UCLA

Reticuloendothelial macrophages of the spleen, liver, blood, and bone marrow are responsible for recycling approximately 25 mg of iron from senescent red blood cells each day to provide iron for erythropoiesis. The female sex hormone, estradiol, is thought to influence iron homeostasis in females, yet there is little mechanistic data linking estrogen signaling to macrophage iron metabolism. To investigate this relationship, we crossed floxed Esr1 and LysM-Cre transgenic animals to excise estrogen receptor alpha/ERα in the myeloid lineage. Female myeloid-specific ERα knockout/MACER mice have reduced red blood cell counts, hemoglobin, and serum iron levels compared to control females. We observed a concomitant increase in the splenic and hepatic iron content of MACER mice and confirmed the presence of iron deposits in the red pulp zone of the spleen. MACER spleens have normal red pulp macrophage staining, which implies that these mice are capable of clearing senescent red blood cells. However, there are significant alterations in iron metabolism gene expression in MACER splenocytes that are consistent with iron accumulation. Macrophages express high levels of ferroportin and ferritin under iron overload conditions to facilitate the export and storage of excess iron, respectively.
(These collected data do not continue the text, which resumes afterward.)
Lemma cb_insert_map_witness :
  is_Some (to_map demo !! lit "localhost") /\
  (exists t, cb_insert demo (lit "local") true true true = Ret (2, Some t) /\
    to_map (Some t) = <[lit "local" := None]> (to_map demo)).
Proof.
  split; [by_decide|].
  destruct (cb_insert_map demo (lit "local") demo_wf ltac:(by_decide)) as [_ H].
  destruct (H ltac:(vm_compute; reflexivity)) as [(t & Ht & _ & Hm & _) _].
  exists t. split; [exact Ht|exact Hm].
Defined.

(** C32: deleting a key reports it absent exactly when it is, and otherwise gives
    the value it was stored with and a well-formed tree whose map is the old
    one without the key. *)
Theorem cb_delete_map {V} (root : option (cb_node V)) u :
  cb_wf root ->
  match cb_delete root u with
  | None => to_map root !! u = None
  | Some (v, root') =>
    to_map root !! u = Some v /\ cb_wf root' /\ to_map root' = delete u (to_map root)
  end.
Proof. apply delete_cases. Qed.

Lemma cb_delete_map_witness :
  match cb_delete demo (lit "www.scaramanga.co.uk") with
  | Some (v, root') => v = Some 2%nat /\ cb_contains root' (lit "www.scaramanga.co.uk") = None
  | None => False
  end /\ to_map demo !! lit "scaramanga" = None.
Proof.
  split; [vm_compute; done|]. exact (cb_delete_map demo (lit "scaramanga") demo_wf).
Defined.

(** a key that differs from the one it is compared with in a character above
    0x7f makes [cb_insert] write outside the new node: the characters are
    sign-extended when they are combined, and the child index computed from
    them is in the millions. A tree that holds one ASCII key shows it. *)
Theorem cb_insert_high_byte {V} (key u : list Z) (v : option V) c :
  0x80 <= c < 0x100 -> ascii_key key ->
  cb_insert (Some (Leaf key v)) (c :: u) true true true = Fault OutOfBounds.
Proof.
  intros Hc Hk. cbn [cb_insert walk fst].
  assert (0 <= char_at key 0 < 0x80) as Hd by (by apply char_at_ascii).
  assert (first_diff key (c :: u) = Some 0%nat) as ->.
  { destruct key as [|d key]; [done|]. cbn in *. by destruct (Z.eqb_spec d c); [lia|]. }
  cbn [char_at nth andb negb]. set (d := char_at key 0) in *.
  assert ((1 <? newdirection (newotherbits d c) d) = true) as ->; [|done].
  assert (forallb (fun d => (128 <=? d) || forallb (fun c => (c <? 128) ||
    (1 <? newdirection (newotherbits d c) d)) (Z.of_nat <$> seq 0 256)) (Z.of_nat <$> seq 0 256) = true) as Hall
    by (vm_compute; reflexivity).
  pose proof (byte_ind _ Hall d ltac:(lia)) as H. cbv beta in H.
  apply orb_true_iff in H as [H|H]; [lia|]. pose proof (byte_ind _ H c ltac:(lia)) as H2. cbv beta in H2.
  apply orb_true_iff in H2 as [H2|H2]; [lia|done].
Qed.

Lemma cb_insert_high_byte_witness :
  0x80 <= 0xc3 < 0x100 /\
  cb_insert (Some (Leaf (lit "localhost") (Some 4%nat))) [0xc3; 0xa9] true true true = Fault OutOfBounds.
Proof. split; [lia|]. apply cb_insert_high_byte; [lia|by_decide]. Defined.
We also observed elevated hemoxygenase 1 expression in MACER spleens, which catabolizes free heme to avoid heme-related toxicity. The gene expression profiles suggest that free iron and heme accumulate in MACER red pulp macrophages following the phagocytosis of senescent red blood cells and hemoglobin breakdown. Defects in iron recycling limit iron availability for erythropoiesis in the bone marrow and cause peripheral iron storage and low serum iron levels similar to what we observe in MACER mice. We hypothesize that ERα signaling facilitates the release of iron from reticuloendothelial macrophages and that macrophage ERα deletion inhibits erythropoiesis and causes anemia. In conclusion, our data support a novel role for macrophage ERα in iron metabolism and systemic iron homeostasis.